## Data for the task:
(* ===== verification/ValidateObject.v ===== *)
(** * Validation of objects ([src/ocflv1.go], second part, and [ValidateObject])

    The checks of an object's root directory, of its version directories and of
    its content, and the function that composes them.  A call that would crash the
    program is [Panic]. *)
From S2P Require Import Prelude GoStd VNum DigestMap Spec FS Namaste ObjectState Digest Extension Codes Validation.
From S2P Require Import Inventory OcflInventory InventoryBytes Root Object ObjectValidation.

(** [src/ocflv1.go:695-700] versionDirState *)
Record versionDirState := mkVersionDirState {
  vds_hasInventory : bool;
  vds_sidecarAlg : string;
  vds_extraFiles : list string;
  vds_dirs : list string
}.

(** The body of the loop of [parseVersionDirState]. *)
Definition parse_version_entry (info : versionDirState) (e : DirEntry) : versionDirState :=
  let name := de_Name e in
  let extra := mkVersionDirState (vds_hasInventory info) (vds_sidecarAlg info)
                 (vds_extraFiles info ++ [name]) (vds_dirs info) in
  if Mode_IsDir (de_Type e)
  then mkVersionDirState (vds_hasInventory info) (vds_sidecarAlg info) (vds_extraFiles info) (vds_dirs info ++ [name])
  else if Mode_IsRegular (de_Type e) || (de_Type e =? ModeIrregular) then
    if bool_decide (name = inventoryBase)
    then mkVersionDirState true (vds_sidecarAlg info) (vds_extraFiles info) (vds_dirs info)
    else if HasPrefix name (inventoryBase +:+ ".") && bool_decide (vds_sidecarAlg info = "")
    then mkVersionDirState (vds_hasInventory info) (TrimPrefix name (inventoryBase +:+ "."))
           (vds_extraFiles info) (vds_dirs info)
    else extra
  else extra.

(** [src/ocflv1.go:702-723] parseVersionDirState *)
Definition parseVersionDirState (entries : list DirEntry) : versionDirState :=
  foldl parse_version_entry (mkVersionDirState false "" [] []) entries.

(** [src/ocflv1.go:725-730] logicalState: the nil map is [None] *)
Record logicalState := mkLogicalState { ls_manifest : option DigestMap; ls_state : option DigestMap }.

Section checks.
Context `{GoEnv, MultiError}.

## Your goal:
Write out each record exactly, without addition or omission.

## Output for this task:
(* ===== verification/ValidateObject.v ===== *)
(** * Validation of objects ([src/ocflv1.go], second part, and [ValidateObject])

    The checks of an object's root directory, of its version directories and of
    its content, and the function that composes them.  A call that would crash the
    program is [Panic]. *)
From S2P Require Import Prelude GoStd VNum DigestMap Spec FS Namaste ObjectState Digest Extension Codes Validation.
From S2P Require Import Inventory OcflInventory InventoryBytes Root Object ObjectValidation.

(** [src/ocflv1.go:695-700] versionDirState *)
Record versionDirState := mkVersionDirState {
  vds_hasInventory : bool;
  vds_sidecarAlg : string;
  vds_extraFiles : list string;
  vds_dirs : list string
}.

(** The body of the loop of [parseVersionDirState]. *)
Definition parse_version_entry (info : versionDirState) (e : DirEntry) : versionDirState :=
  let name := de_Name e in
  let extra := mkVersionDirState (vds_hasInventory info) (vds_sidecarAlg info)
                 (vds_extraFiles info ++ [name]) (vds_dirs info) in
  if Mode_IsDir (de_Type e)
  then mkVersionDirState (vds_hasInventory info) (vds_sidecarAlg info) (vds_extraFiles info) (vds_dirs info ++ [name])
  else if Mode_IsRegular (de_Type e) || (de_Type e =? ModeIrregular) then
    if bool_decide (name = inventoryBase)
    then mkVersionDirState true (vds_sidecarAlg info) (vds_extraFiles info) (vds_dirs info)
    else if HasPrefix name (inventoryBase +:+ ".") && bool_decide (vds_sidecarAlg info = "")
    then mkVersionDirState (vds_hasInventory info) (TrimPrefix name (inventoryBase +:+ "."))
           (vds_extraFiles info) (vds_dirs info)
    else extra
  else extra.

(** [src/ocflv1.go:702-723] parseVersionDirState *)
Definition parseVersionDirState (entries : list DirEntry) : versionDirState :=
  foldl parse_version_entry (mkVersionDirState false "" [] []) entries.

(** [src/ocflv1.go:725-730] logicalState: the nil map is [None] *)
Record logicalState := mkLogicalState { ls_manifest : option DigestMap; ls_state : option DigestMap }.

Section checks.
Context `{GoEnv, MultiError}.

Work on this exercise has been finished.